图1 转染后的A549细胞cDNA RT-PCR产物电泳图

2.2 ELISA检测结果 各标本的OD450值检测结果见表1。利用标准品OD450值制作的IFN-γ标准曲线见图2。

表1 标准品的OD450值检测结果

标本样品检测的OD450值结果见表2。由该曲线可以查出标本4、标本5和标本6中IFN-γ的浓度分别约为5.66、8.52和10.5 pg/ml，根据ELISA实验结果绘制的标本样品中IFN-γ浓度条形图见图3。

图2 IFN-γ标准曲线

表2 标本样品检测的OD450值结果

图3 ELISA检测IFN-γ浓度条形图

2.3 Western blot检测结果 Western blot检测获得的PML蛋白表达情况见图4。

图4 Western blot检测PML蛋白表达

3 讨论

伴随着生物科技的进步，白血病的治疗手段也有了日新月异的变化，但是各种治疗手段都面临着一个问题，那就是如何根除患者体内的微小残留病变。免疫治疗是有可能根除微小残留病变的方法之一。许多白血病患者体内都存在由于染色体易位导致的融合基因，这种融合基因既是致病的根源，也是免疫治疗的重要靶点。将白血病患者体内特定的融合基因插入到相应的载体中构建DNA疫苗，将该疫苗注射到患者体内有可能诱发患者产生针对含有该融合基因的白血病细胞的免疫效应，这一构思在体外和动物试验中得到了初步证实［4］。对BCR-ABL和PML-RARα融合基因的研究比较充分［4-6］，许多研究都采用这两种融合基因用于构建DNA疫苗，但是这些DNA疫苗的免疫原性却不尽人意。如何提高疫苗的免疫原性，是DNA疫苗研发时所面临的一个关键问题。

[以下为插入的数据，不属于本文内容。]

(* ===== verification/HoneyBadger.v ===== *)
(** * HoneyBadger: the epochs of the upstream engine and its buffer

    Models [sbc/hbbft/honey_badger.go] and [buffer.go]: an engine that runs one
    common subset per epoch, commits the transactions it agrees on, and
    proposes a sample of its buffer for the next epoch. The transaction type
    with its [Hash] and the gob encoding of a slice of transactions are
    parameters. What one call draws and the orders in which it ranges over
    maps are a [choice]. A call of [propose] on an empty buffer sleeps and
    tries again; it is [Sleeping] until a later retry finds a transaction. *)

From S2P Require Import Prelude Trace Messages Bba Rbc Acs.

Record HBMessage := mkHBMessage { hm_Epoch : Z; hm_Payload : ACSMessage }.

(** The errors a call returns: those of the common subset and of gob. *)
Inductive hb_error :=
  | FromACS (e : hberror)
  | GobEncodeError
  | GobDecodeError.

Inductive hb_result :=
  | Returned (err : option hb_error)
  | Sleeping.

(** [rand.Intn(n)] with the value [draw] of the generator. *)
Definition Intn (draw n : Z) : go Z := if n <=? 0 then Panic else Ret (draw mod n).

Definition go_index {A : Type} (l : list A) (i : Z) : go A :=
  if i <? 0 then Panic else match l !! Z.to_nat i with Some x => Ret x | None => Panic end.

(** [l[:hi]] for [hi] at most the length of [l]. *)
Definition go_take {A : Type} (l : list A) (hi : Z) : go (list A) :=
  if hi <? 0 then Panic else Ret (take (Z.to_nat hi) l).

Section HoneyBadger.
Context {T : Type} (Hash : T -> bytes).

(** ** The buffer of transactions *)

Definition newBuffer : list T := [].

Definition push (b : list T) (tx : T) : list T := b ++ [tx].

(** [for _, tx := range data { m[string(tx.Hash())] = tx }] *)
Definition byHash (data : list T) (m : gmap bytes T) : gmap bytes T :=
  fold_left (fun m tx => <[Hash tx := tx]> m) data m.

Definition buffer_delete (range : list (bytes * T) -> list (bytes * T)) (b txx : list T) : list T :=
  let temp := byHash b ∅ in
  let temp := fold_left (fun m tx => delete (Hash tx) m) txx temp in
  (range (map_to_list temp)).*2.

Definition buffer_len (b : list T) : Z := zlen b.

(** The method: [n] rounds, or none on a buffer of at most one transaction. *)
Fixpoint buffer_sample (draws : list Z) (b : list T) (m : Z) : go (list T) :=
  match draws with
  | [] => Ret []
  | draw :: draws =>
      if buffer_len b <=? 1 then Ret []
      else
        let m := if buffer_len b <? m then buffer_len b - 1 else m in
        let! index := Intn draw m in
        let! tx := go_index b index in
        let! txx := buffer_sample draws b m in
        Ret (tx :: txx)
  end.

(** The function: one draw for each of the [n] rounds. *)
Fixpoint sample (draws : list Z) (txx : list T) : go (list T) :=
  match draws with
  | [] => Ret []
  | draw :: draws =>
      let! i := Intn draw (zlen txx) in
      let! tx := go_index txx i in
      let! s := sample draws txx in
      Ret (tx :: s)
  end.

(** ** The engine *)

Record HoneyBadger := mkHB {
  hb_cfg : Config;
  hb_acs : gmap Z acs;
  hb_txBuffer : list T;
  hb_epoch : Z;
  hb_outputs : gmap Z (list T);
  hb_que : messageQue HBMessage;
  hb_msgCount : Z }.

Definition set_hbacs h x := mkHB (hb_cfg h) x (hb_txBuffer h) (hb_epoch h) (hb_outputs h)
  (hb_que h) (hb_msgCount h).
Definition set_txBuffer h x := mkHB (hb_cfg h) (hb_acs h) x (hb_epoch h) (hb_outputs h)
  (hb_que h) (hb_msgCount h).
Definition set_outputs h x := mkHB (hb_cfg h) (hb_acs h) (hb_txBuffer h) (hb_epoch h) x
  (hb_que h) (hb_msgCount h).
Definition set_hbque h x := mkHB (hb_cfg h) (hb_acs h) (hb_txBuffer h) (hb_epoch h) (hb_outputs h)
  x (hb_msgCount h).
Definition set_hbcount h x := mkHB (hb_cfg h) (hb_acs h) (hb_txBuffer h) (hb_epoch h)
  (hb_outputs h) (hb_que h) x.

(** What one call draws, and how it ranges over maps. *)
Record choice := mkChoice {
  c_echos : list ProofRequest -> list ProofRequest;
  c_bbas : list Z -> list Z;
  c_outputs : list (Z * bytes) -> list (Z * bytes);
  c_batch : list (bytes * T) -> list (bytes * T);
  c_buffer : list (bytes * T) -> list (bytes * T);
  c_draws : nat -> Z }.

Definition NewHoneyBadger (cfg : Config) : HoneyBadger :=
  mkHB cfg ∅ newBuffer 0 ∅ newMessageQue 0.

Definition hb_Messages (h : HoneyBadger) : list (MessageTuple HBMessage) * HoneyBadger :=
  let '(msgs, q) := que_messages (hb_que h) in (msgs, set_hbque h q).

Definition AddTransaction (h : HoneyBadger) (tx : T) : HoneyBadger :=
  set_txBuffer h (push (hb_txBuffer h) tx).

Definition LenMempool (h : HoneyBadger) : Z := buffer_len (hb_txBuffer h).

(** Returns the committed transactions and forgets them. *)
Definition hb_Outputs (h : HoneyBadger) : gmap Z (list T) * HoneyBadger :=
  (hb_outputs h, set_outputs h ∅).

(** The messages are labelled with the engine's epoch. *)
Definition hb_addMessages (h : HoneyBadger) (msgs : list (MessageTuple ACSMessage)) : HoneyBadger :=
  fold_left (fun h msg =>
    set_hbque h (que_addMessage (hb_que h) (mkHBMessage (hb_epoch h) (TPayload msg)) (To msg))) msgs h.

(** Queues what the instance of the epoch has to send. *)
Definition hb_forward (h : HoneyBadger) (epoch : Z) (a : acs) : HoneyBadger :=
  let '(msgs, q) := que_messages (a_que a) in
  hb_addMessages (set_hbacs h (<[epoch := set_que a q]> (hb_acs h))) msgs.

(** An instance is kept when its epoch is at least [hb.epoch-1], a [uint64]. *)
Definition removeOldEpochs (h : HoneyBadger) : HoneyBadger :=
  set_hbacs h (filter (fun kv : Z * acs => u64 (hb_epoch h - 1) <= kv.1) (hb_acs h)).

(** The number of transactions the proposal is drawn from. The conversions
    through [float64] are exact: the minimum is at most the buffer's length. *)
Definition proposalWindow (h : HoneyBadger) : Z :=
  let batchSize := if BatchSize (hb_cfg h) =? 0 then zlen (Nodes (hb_cfg h)) * 2 * 20
                   else BatchSize (hb_cfg h) in
  Z.min batchSize (buffer_len (hb_txBuffer h)).

(** The transactions of all entries by hash, or [None] when one does not
    decode; entries are visited in the order of the list. *)
Fixpoint gatherTxs (gobDecode : bytes -> option (list T)) (entries : list (Z * bytes))
  (txMap : gmap bytes T) : option (gmap bytes T) :=
  match entries with
  | [] => Some txMap
  | (_, output) :: entries =>
      match gobDecode output with
      | None => None
      | Some txx => gatherTxs gobDecode entries (byHash txx txMap)
      end
  end.

Section Calls.
Context (rs_New : Z -> Z -> option Encoder).
Context (Prove : list bytes -> Z -> bytes * list bytes * Z * Z).
Context (VerifyProof : bytes -> list bytes -> Z -> Z -> bool).
Context (gobEncode : list T -> option bytes) (gobDecode : bytes -> option (list T)).
Context (fuel : nat) (ch : choice).

Definition getOrNewACSInstance (h : HoneyBadger) (epoch : Z) : go (acs * HoneyBadger) :=
  match hb_acs h !! epoch with
  | Some a => Ret (a, h)
  | None => let! a := newACS rs_New (hb_cfg h) in Ret (a, set_hbacs h (<[epoch := a]> (hb_acs h)))
  end.

Definition hb_propose (h : HoneyBadger) : go (HoneyBadger * hb_result) :=
  if buffer_len (hb_txBuffer h) =? 0 then Ret (h, Sleeping)
  else if zlen (Nodes (hb_cfg h)) =? 0 then Panic
  else
    let batchSize := proposalWindow h in
    let n := Z.max 1 (Z.quot batchSize (zlen (Nodes (hb_cfg h)))) in
    let! window := go_take (hb_txBuffer h) batchSize in
    let! batch := sample (c_draws ch <$> seq 0 (Z.to_nat n)) window in
    match gobEncode batch with
    | None => Ret (h, Returned (Some GobEncodeError))
    | Some buf =>
        let! (a, h) := getOrNewACSInstance h (hb_epoch h) in
        let! (a1, err) := acs_inputValue Prove VerifyProof (c_echos ch) (c_bbas ch) fuel buf a in
        let h1 := set_hbacs h (<[hb_epoch h := a1]> (hb_acs h)) in
        match err with
        | Some e => Ret (h1, Returned (Some (FromACS e)))
        | None => Ret (hb_forward h1 (hb_epoch h) a1, Returned None)
        end
    end.

Definition hb_Start (h : HoneyBadger) : go (HoneyBadger * hb_result) := hb_propose h.

(** The engine after it commits the transactions gathered from an output. *)
Definition commitEpoch (h : HoneyBadger) (txMap : gmap bytes T) : HoneyBadger :=
  let txBatch := (c_batch ch (map_to_list txMap)).*2 in
  mkHB (hb_cfg h) (hb_acs h) (buffer_delete (c_buffer ch) (hb_txBuffer h) txBatch)
    (u64 (hb_epoch h + 1)) (<[hb_epoch h := txBatch]> (hb_outputs h)) (hb_que h) 0.

Definition maybeProcessOutput (h : HoneyBadger) : go (HoneyBadger * hb_result) :=
  match hb_acs h !! hb_epoch h with
  | None => Ret (h, Returned None)
  | Some a =>
      let '(outputs, a) := acs_Output a in
      let h := set_hbacs h (<[hb_epoch h := a]> (hb_acs h)) in
      let outputs := default ∅ outputs in
      if (size outputs =? 0)%nat then Ret (h, Returned None)
      else
        match gatherTxs gobDecode (c_outputs ch (map_to_list outputs)) ∅ with
        | None => Ret (h, Returned (Some GobDecodeError))
        | Some txMap => hb_propose (commitEpoch h txMap)
        end
  end.

Definition hb_HandleMessage (sid epoch : Z) (msg : ACSMessage) (h : HoneyBadger)
  : go (HoneyBadger * hb_result) :=
  let h := set_hbcount h (hb_msgCount h + 1) in
  if negb (is_some (hb_acs h !! epoch)) && (epoch <? hb_epoch h)
  then Ret (h, Returned None)
  else
    let! (a, h) := getOrNewACSInstance h epoch in
    let! (a1, err) :=
      acs_handleMessage Prove VerifyProof (c_echos ch) (c_bbas ch) fuel sid msg a in
    let h1 := set_hbacs h (<[epoch := a1]> (hb_acs h)) in
    match err with
    | Some e => Ret (h1, Returned (Some (FromACS e)))
    | None =>
        let h2 := hb_forward h1 epoch a1 in
        if hb_epoch h2 =? epoch then maybeProcessOutput h2
        else Ret (removeOldEpochs h2, Returned None)
    end.
End Calls.
End HoneyBadger.
Arguments HoneyBadger : clear implicits.
Arguments choice : clear implicits.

IFN-γ主要由活化的T细胞和自然杀伤细胞（NK细胞）产生，IFN-γ能够诱导巨噬细胞、T细胞、B细胞等细胞MHC-Ⅱ分子表达，从而提高抗原提呈能力，因此可以作为佐剂用于增强DNA疫苗的免疫原性。本研究率先成功构建了pIRESPML-RARα-IFN-γ双表达载体，并且该载体能够在真核细胞中进行正常转录和翻译。下一步我们将利用构建的p IRES-PML-RARα-IFN-γ双表达载体进行动物实验，争取为利用DNA疫苗治疗急性早幼粒细胞白血病提供更多资料。

［1］ Lin C，Li Y.The role of peptide and DNA vaccines in myeloid leukemia immunotherapy［J］.Cancer Cell Int，2013，13 （1）：13.

［2］ Li Y，Lin C，Schmidt CA.New insights into antigen specific immunotherapy for chronic myeloid leukemia［J］.Cancer Cell Int，2012，12（1）：52.

［3］胡刚，周羽竝，岑东芝，等.PML-RARα245与hGM-CSF双基因DNA疫苗的构建与表达［J］.江苏医药，2013，39（8）：878-881.

［4］Sun JY，Krouse RS，Forman SJ，etal.Immunogenicity ofa p210（BCR-ABL） fusion domain candidate DNA vaccine targeted to dendritic cells by a recombinant adeno-associated virus vector in vitro［J］.Cancer Res，2002，62（11）：3175-3183.

［5］Osman Y，TakahashiM，Zheng Z，et al.Dendritic cells stimulate the expansion of PML-RAR alpha specific cytotoxic T-lymphocytes：its applicability for antileukemia immunotherapy［J］.JExp Clin Cancer Res，1999，18（4）：485-492.

［6］Padua R A，Larghero J，Robin M，etal.PML-RARA-targeted DNA vaccine induces protective immunity in a mouse model of leukemia［J］.NatMed，2003，9（11）：1413-1417.